The favourable prognosis of Luminal A breast cancers has been invariably demonstrated in diverse patient populations and treatment settings, including ER-positive low-risk cohorts [19,20,21,22,23]. Luminal A tumors are characterized by low proliferation and high expression of ER-regulated genes and are thus resistant to cytotoxic therapy, as also illustrated by the lack of pathological complete response after neoadjuvant chemotherapy despite excellent 5-year survival rates [24]. Consequently, accurate and precise classification of the Luminal A subtype allows patients with such tumors to safely forego chemotherapy and be spared associated toxicities [2].

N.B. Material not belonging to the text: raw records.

(* ===== verification/Auth.v ===== *)
(** The credential and token layer of [src/project1/backend/app/controller.py].

    The passlib [CryptContext] is an interface: [pwd_hash] stands for
    [pwd_context.hash] (the salt is drawn once, when the module loads),
    and [pwd_verify] stands for [pwd_context.verify]. Its one law is
    that a password verifies against its own hash. [users_db] is the
    module-level table. [SECRET_KEY] is a Section variable (the value
    read from the environment), and [now] is the clock reading that
    [datetime.now(timezone.utc)] returns, in whole seconds. The token
    functions are translated line by line. An [HTTPException] is the
    error value of the result monad. *)

From S2P Require Import Prelude Jwt.

Module Auth.
Import Jwt.

Local Open Scope Z_scope.

(** passlib's [CryptContext(schemes=["bcrypt"])]. *)
Class CryptContext := {
  pwd_hash : string -> string;
  pwd_verify : string -> string -> bool;
  pwd_verify_hash : forall pw, pwd_verify pw (pwd_hash pw) = true
}.

(** A row of [users_db]: the dict [{"username", "password", "role"}]. *)
Record user : Type := mk_user {
  username : string;
  password : string;
  role : string
}.

#[export] Instance user_eq_dec : EqDecision user.
Proof. solve_decision. Defined.

(** FastAPI's [HTTPException(status_code, detail, headers)]. *)
Record http_exception : Type := mk_http_exception {
  status_code : Z;
  detail : string;
  exc_headers : list (string * string)
}.

#[export] Instance http_exception_eq_dec : EqDecision http_exception.
Proof. solve_decision. Defined.

Definition ALGORITHM : string := "HS256".
Definition ACCESS_TOKEN_EXPIRE_MINUTES : Z := 60.

(** [timedelta(minutes=m)], in seconds. *)
Definition timedelta_minutes (m : Z) : Z := m * 60.

(** Python's truth value of a [timedelta]: false exactly for [timedelta(0)]. *)
Definition timedelta_truthy (d : Z) : bool := bool_decide (d <> 0).

Section Credentials.
Context `{CryptContext}.

Definition users_db : gmap string user :=
  <["admin" := mk_user "admin" (pwd_hash "adminpass") "admin"]>
  (<["user" := mk_user "user" (pwd_hash "userpass") "user"]> ∅).

Definition verify_password (plain_password hashed_password : string) : bool :=
  pwd_verify plain_password hashed_password.

(** [authenticate_user] returns [False] or the user dict; [None] plays
    the part of [False]. A row of [users_db] is a non-empty dict, so
    [not user] holds only when the lookup misses. *)
Definition authenticate_user (username_ password_ : string) : option user :=
  match users_db !! username_ with
  | None => None
  | Some u => if verify_password password_ (password u) then Some u else None
  end.
End Credentials.

Section Tokens.
Context `{JwtCodec}.
Variable SECRET_KEY : string.

(** The expiry [create_access_token] computes: [now + expires_delta]
    when the delta is truthy, and 45 minutes otherwise. *)
Definition token_expiry (now : Z) (expires_delta : option Z) : Z :=
  match expires_delta with
  | Some d => if timedelta_truthy d then now + d else now + timedelta_minutes 45
  | None => now + timedelta_minutes 45
  end.

Definition create_access_token (now : Z) (data : payload) (role_ : string)
    (expires_delta : option Z) : string :=
  let to_encode := <["role" := ClStr role_]> data in
  let expire := token_expiry now expires_delta in
  let to_encode := <["exp" := ClInt expire]> to_encode in
  jwt_encode SECRET_KEY to_encode.

Definition invalid_token : http_exception :=
  mk_http_exception 401 "Invalid token" [].

(** [payload.get("sub")] is [None] when the key is missing or maps to
    JSON [null]. *)
Definition py_get_is_none (p : payload) (k : string) : bool :=
  match p !! k with None | Some ClNull => true | Some _ => false end.

Definition decode_token (now : Z) (token : string) : result http_exception payload :=
  match jwt_decode SECRET_KEY now token with
  | Err _ => Err invalid_token
  | Ok p => if py_get_is_none p "sub" then Err invalid_token else Ok p
  end.
End Tokens.

(** ** Lemmas shared by the endpoint proofs *)

Section Lemmas.
Context `{CryptContext}.

Lemma users_db_lookup u usr :
  users_db !! u = Some usr ->
  (u = "admin" /\ usr = mk_user "admin" (pwd_hash "adminpass") "admin") \/
  (u = "user" /\ usr = mk_user "user" (pwd_hash "userpass") "user").
Proof.
  unfold users_db. intros Hl.
  destruct (decide (u = "admin")) as [->|]; [left; by simplify_map_eq|].
  destruct (decide (u = "user")) as [->|]; [right; by simplify_map_eq|].
  by simplify_map_eq.
Qed.

Lemma users_db_username u usr : users_db !! u = Some usr -> username usr = u.
Proof. intros [[-> ->] | [-> ->]]%users_db_lookup; reflexivity. Qed.

Lemma users_db_admin_role u usr :
  users_db !! u = Some usr -> role usr = "admin" -> u = "admin".
Proof. intros [[-> ->] | [-> ->]]%users_db_lookup; simpl; congruence. Qed.

Lemma authenticate_user_Some u pw usr :
  authenticate_user u pw = Some usr ->
  users_db !! u = Some usr /\ verify_password pw (password usr) = true.
Proof.
  unfold authenticate_user. destruct (users_db !! u) as [usr'|]; [|discriminate].
  destruct (verify_password pw (password usr')) eqn:E; intros; simplify_eq; auto.
Qed.
End Lemmas.

(** A passlib stand-in used by the executable witnesses: the hash is the
    password behind a fixed bcrypt-style prefix. *)
Definition plain_hash (pw : string) : string := "$2b$12$" +:+ pw.

#[export] Program Instance plain_crypt : CryptContext := {|
  pwd_hash := plain_hash;
  pwd_verify := fun pw h => String.eqb h (plain_hash pw)
|}.
Next Obligation. intros pw. apply String.eqb_refl. Qed.

Section TokenLemmas.
Context `{JwtCodec}.

(** The payload [login] signs: [{"sub": u, "role": r, "exp": e}]. *)
Definition login_payload (u r : string) (e : Z) : payload :=
  <["exp" := ClInt e]> (<["role" := ClStr r]> {[ "sub" := ClStr u ]}).

Lemma login_payload_sub u r e : login_payload u r e !! "sub" = Some (ClStr u).
Proof. unfold login_payload. by simplify_map_eq. Qed.

Lemma login_payload_role u r e : login_payload u r e !! "role" = Some (ClStr r).
Proof. unfold login_payload. by simplify_map_eq. Qed.

Lemma login_payload_exp u r e : login_payload u r e !! "exp" = Some (ClInt e).
Proof. unfold login_payload. by simplify_map_eq. Qed.

Lemma login_payload_nbf u r e : login_payload u r e !! "nbf" = None.
Proof. unfold login_payload. by simplify_map_eq. Qed.

Lemma create_access_token_login key now u r d :
  create_access_token key now {[ "sub" := ClStr u ]} r d =
  jwt_encode key (login_payload u r (token_expiry now d)).
Proof. reflexivity. Qed.

(** Decoding what [login] signed: the payload, exactly before expiry. *)
Lemma decode_login_payload key now u r e :
  decode_token key now (jwt_encode key (login_payload u r e)) =
  if bool_decide (e <= now) then Err invalid_token else Ok (login_payload u r e).
Proof.
  unfold decode_token. rewrite jwt_decode_encode.
  rewrite validate_nbf_none by apply login_payload_nbf.
  rewrite (validate_exp_int _ _ e) by apply login_payload_exp. simpl.
  case_bool_decide; [reflexivity|]. simpl.
  unfold py_get_is_none. by rewrite login_payload_sub.
Qed.

Lemma decode_token_Ok key now tok p :
  decode_token key now tok = Ok p ->
  jwt_decode key now tok = Ok p /\ py_get_is_none p "sub" = false.
Proof.
  unfold decode_token. destruct (jwt_decode key now tok) eqn:E; [|discriminate].
  destruct (py_get_is_none a "sub") eqn:Hs; intros; simplify_eq. done.
Qed.

Lemma decode_token_Err key now tok e :
  decode_token key now tok = Err e -> e = invalid_token.
Proof.
  unfold decode_token. destruct (jwt_decode key now tok); [|congruence].
  destruct (py_get_is_none a "sub"); congruence.
Qed.

(** What a successful [decode_token] tells about a login token: it is
    the signed payload, and it has not expired. *)
Lemma decode_token_login key now tok p u r e :
  decode_token key now tok = Ok p ->
  jwt_verify key tok = Some (login_payload u r e) ->
  p = login_payload u r e /\ now < e.
Proof.
  intros [Hd _]%decode_token_Ok Hv.
  pose proof (jwt_decode_Ok _ _ _ _ Hd) as Hv'. rewrite Hv in Hv'. injection Hv' as <-.
  split; [done|]. apply (jwt_decode_Ok_exp key now tok _ e Hd), login_payload_exp.
Qed.
End TokenLemmas.

(** ** Properties *)

Section Properties.
Context `{CryptContext} `{JwtCodec}.

(** C5: [authenticate_user] returns a user exactly when the name is a
    key of [users_db] and the password verifies against that row's
    stored hash, and the user returned is that row. *)
Theorem authenticate_user_spec u pw usr :
  authenticate_user u pw = Some usr <->
  users_db !! u = Some usr /\ verify_password pw (password usr) = true.
Proof.
  split; [apply authenticate_user_Some|].
  intros [Hdb Hv]. unfold authenticate_user. by rewrite Hdb, Hv.
Qed.

(** C9: the token [create_access_token] signs carries the caller's
    claims, the role, and an expiry of [now + expires_delta]. But
    Python treats [timedelta(0)] as false, so a zero delta gets the
    45-minute default, the same expiry as passing no delta. *)
Theorem create_access_token_default_expiry key now data r d p :
  jwt_verify key (create_access_token key now data r d) = Some p ->
  p = <["exp" := ClInt (token_expiry now d)]> (<["role" := ClStr r]> data) /\
  (p !! "exp" = Some (ClInt (now + 2700)) <-> d = None \/ d = Some 0 \/ d = Some 2700).
Proof.
  unfold create_access_token. rewrite jwt_verify_encode. intros [= <-].
  split; [done|]. rewrite lookup_insert_eq.
  unfold token_expiry, timedelta_truthy, timedelta_minutes.
  destruct d as [d|]; [|naive_solver].
  case_bool_decide as Hd; split.
  - intros [= He]. right; right. f_equal. lia.
  - intros [|[|]]; simplify_eq; done.
  - intros _. right; left. f_equal. lia.
  - intros _. reflexivity.
Qed.

(** C11: [decode_token] either returns a payload that carries the
    key's signature, has passed the [nbf] and [exp] checks and has a
    non-null [sub], or raises the 401 "Invalid token" exception. *)
Theorem decode_token_spec key now tok :
  (exists p, decode_token key now tok = Ok p /\ jwt_verify key tok = Some p /\
     validate_nbf now p = Ok tt /\ validate_exp now p = Ok tt /\
     py_get_is_none p "sub" = false) \/
  decode_token key now tok = Err invalid_token.
Proof.
  unfold decode_token, jwt_decode.
  destruct (jwt_verify key tok) as [p|] eqn:Hv; [|by right]. simpl.
  destruct (validate_nbf now p) as [[]|] eqn:Hn; [|by right]. simpl.
  destruct (validate_exp now p) as [[]|] eqn:He; [|by right]. simpl.
  destruct (py_get_is_none p "sub") eqn:Hs; [by right|].
  left. exists p. done.
Qed.
End Properties.

(** Witness of C9: a zero [timedelta] at time 100 gives [exp = 2800]. *)
Lemma create_access_token_default_expiry_witness :
  jwt_verify "k" (create_access_token "k" 100 {[ "sub" := ClStr "admin" ]} "admin" (Some 0))
    = Some (login_payload "admin" "admin" 2800) /\
  (login_payload "admin" "admin" 2800 !! "exp" = Some (ClInt (100 + 2700)) <->
   Some 0 = None \/ Some 0 = Some 0 \/ Some 0 = Some 2700).
Proof.
  split; [vm_compute; reflexivity|].
  eapply proj2.
  apply (create_access_token_default_expiry "k" 100 {[ "sub" := ClStr "admin" ]} "admin" (Some 0)).
  vm_compute. reflexivity.
Defined.

End Auth.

Stratifying tumors into Luminal A or Luminal B breast cancer, may also help predict the risk of distant recurrence at years 5–10 of follow-up by being prognostic in this timespan [25] and may thus serve as a biomarker for or against endocrine treatment continuation [26]. In the present study, Luminal A-like tumors demonstrated a trend towards improved outcomes in the late follow-up period; however, results did not reach statistical significance. Prediction of recurrence risk during late follow-up remains an area of active investigation with evidence suggesting that some molecular profiling tests may per-design perform differently in this timespan [7]. More data will be needed to answer this question for the herein proposed RNA-based subtyping, as sample and event numbers in the corresponding subgroup analysis of years 5–10 was not enough for drawing a definite conclusion.

The ability of genomic assays for prognostication carried out under high quality standards and without bias from human interpretation often comes with a price tag, which in several parts of the world may be too high for both patients and health systems [8]. Affordable alternatives exploiting conventional clinicopathological parameters to approximate the output of gene-expression tests are therefore becoming popular [9, 27, 28]. In clinical reality however, parameters such as histologic grade and IHC for Ki67 or ER, regularly required as input, are still infested by significant levels of inter-observer variability [29,30,31,32,33,34,35]. Such shortcomings inevitably weaken the real-life utility of pathology-based proxies of molecular profiling, a challenge that could be overcome using biomarkers with an improved analytical performance record such as RT-qPCR.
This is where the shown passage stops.